== WORK ITEM ==
Please set down all of the data below verbatim.

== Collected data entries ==

☆ ☆ ☆ ☆

(** [FontFiles.find] *)
Definition find (h : host) (family_name : string) (is_bold is_italic : bool)
    (p : process) : result string * process :=
  match _font_files p with
  | None =>
      match _installed_fonts h with
      | (evs, Ok fonts) =>
          (getitem fonts (family_name, is_bold, is_italic),
           mk_process (Some fonts) (calls p ++ evs))
      | (evs, Raise e) => (Raise e, mk_process None (calls p ++ evs))
      end
  | Some fonts => (getitem fonts (family_name, is_bold, is_italic), p)
  end.

(** *** Vocabulary of the properties *)

(** The directory has a record for [tag]. *)
Definition has_table (records : list (string * Z * Z)) (tag : string) : Prop :=
  exists off len_, (tag, off, len_) ∈ records.

(** [table] is an object the factory returned for a record of [tag]. *)
Definition built_for (records : list (string * Z * Z)) (tag : string)
    (table : Table) : Prop :=
  exists off len_ s0,
    (tag, off, len_) ∈ records /\ (_TableFactory tag off len_ s0).1 = Ok table.

(** What opening the file at [path] and reading its three facts gives. *)
Definition descriptor_of (h : host) (path : string) : result descriptor :=
  match open_rb h path with
  | None => Raise (IOError path)
  | Some data => (font_key (mk_pyfile data 0 false)).1
  end.

(** The pairs the scans of [dirs] yield, in the order of the scans. *)
Definition scanned (h : host) (dirs : list string) : list (descriptor * string) :=
  d ← dirs; g_yields (_iter_font_files_in h d).

(** A series of calls to [find], each on the host as it is at that time. *)
Fixpoint find_each (requests : list (host * descriptor)) (p : process)
  : list (result string) * process :=
  match requests with
  | [] => ([], p)
  | (h, (family_name, is_bold, is_italic)) :: rest =>
      let '(r, p1) := find h family_name is_bold is_italic p in
      let '(rs, pn) := find_each rest p1 in
      (r :: rs, pn)
  end.

End Fonts.

(** ** Read requests *)

(** A read request against a stream: raw bytes, or decoded fields. *)
Inductive request : Type :=
| ReadBytes (offset length : Z)
| ReadFields (template : string) (offset : Z).

Inductive answer : Type :=
| Bytes (bs : list byte)
| Fields (vs : list pyval).

Definition perform (r : request) : M answer :=
  match r with
  | ReadBytes offset length => bs <- _Stream.read offset length ;; ret (Bytes bs)
  | ReadFields template offset =>
      vs <- _Stream.read_fields template offset ;; ret (Fields vs)
  end.

(** ** The sfnt layout in the words of the format description *)

(** The offset table: a 4-byte version tag, then four big-endian 16-bit
    fields, at offset 0. *)
Definition offset_table (data : list byte) : list pyval :=
  [VStr (string_of_list_byte (slice data 0 4));
   VInt (be_int (slice data 4 2));
   VInt (be_int (slice data 6 2));
   VInt (be_int (slice data 8 2));
   VInt (be_int (slice data 10 2))].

☆ ☆ ☆ ☆

== PROBLEM SOLUTION ==
(** [FontFiles.find] *)
Definition find (h : host) (family_name : string) (is_bold is_italic : bool)
    (p : process) : result string * process :=
  match _font_files p with
  | None =>
      match _installed_fonts h with
      | (evs, Ok fonts) =>
          (getitem fonts (family_name, is_bold, is_italic),
           mk_process (Some fonts) (calls p ++ evs))
      | (evs, Raise e) => (Raise e, mk_process None (calls p ++ evs))
      end
  | Some fonts => (getitem fonts (family_name, is_bold, is_italic), p)
  end.

(** *** Vocabulary of the properties *)

(** The directory has a record for [tag]. *)
Definition has_table (records : list (string * Z * Z)) (tag : string) : Prop :=
  exists off len_, (tag, off, len_) ∈ records.

(** [table] is an object the factory returned for a record of [tag]. *)
Definition built_for (records : list (string * Z * Z)) (tag : string)
    (table : Table) : Prop :=
  exists off len_ s0,
    (tag, off, len_) ∈ records /\ (_TableFactory tag off len_ s0).1 = Ok table.

(** What opening the file at [path] and reading its three facts gives. *)
Definition descriptor_of (h : host) (path : string) : result descriptor :=
  match open_rb h path with
  | None => Raise (IOError path)
  | Some data => (font_key (mk_pyfile data 0 false)).1
  end.

(** The pairs the scans of [dirs] yield, in the order of the scans. *)
Definition scanned (h : host) (dirs : list string) : list (descriptor * string) :=
  d ← dirs; g_yields (_iter_font_files_in h d).

(** A series of calls to [find], each on the host as it is at that time. *)
Fixpoint find_each (requests : list (host * descriptor)) (p : process)
  : list (result string) * process :=
  match requests with
  | [] => ([], p)
  | (h, (family_name, is_bold, is_italic)) :: rest =>
      let '(r, p1) := find h family_name is_bold is_italic p in
      let '(rs, pn) := find_each rest p1 in
      (r :: rs, pn)
  end.

End Fonts.

(** ** Read requests *)

(** A read request against a stream: raw bytes, or decoded fields. *)
Inductive request : Type :=
| ReadBytes (offset length : Z)
| ReadFields (template : string) (offset : Z).

Inductive answer : Type :=
| Bytes (bs : list byte)
| Fields (vs : list pyval).

Definition perform (r : request) : M answer :=
  match r with
  | ReadBytes offset length => bs <- _Stream.read offset length ;; ret (Bytes bs)
  | ReadFields template offset =>
      vs <- _Stream.read_fields template offset ;; ret (Fields vs)
  end.

(** ** The sfnt layout in the words of the format description *)

(** The offset table: a 4-byte version tag, then four big-endian 16-bit
    fields, at offset 0. *)
Definition offset_table (data : list byte) : list pyval :=
  [VStr (string_of_list_byte (slice data 0 4));
   VInt (be_int (slice data 4 2));
   VInt (be_int (slice data 6 2));
   VInt (be_int (slice data 8 2));
   VInt (be_int (slice data 10 2))].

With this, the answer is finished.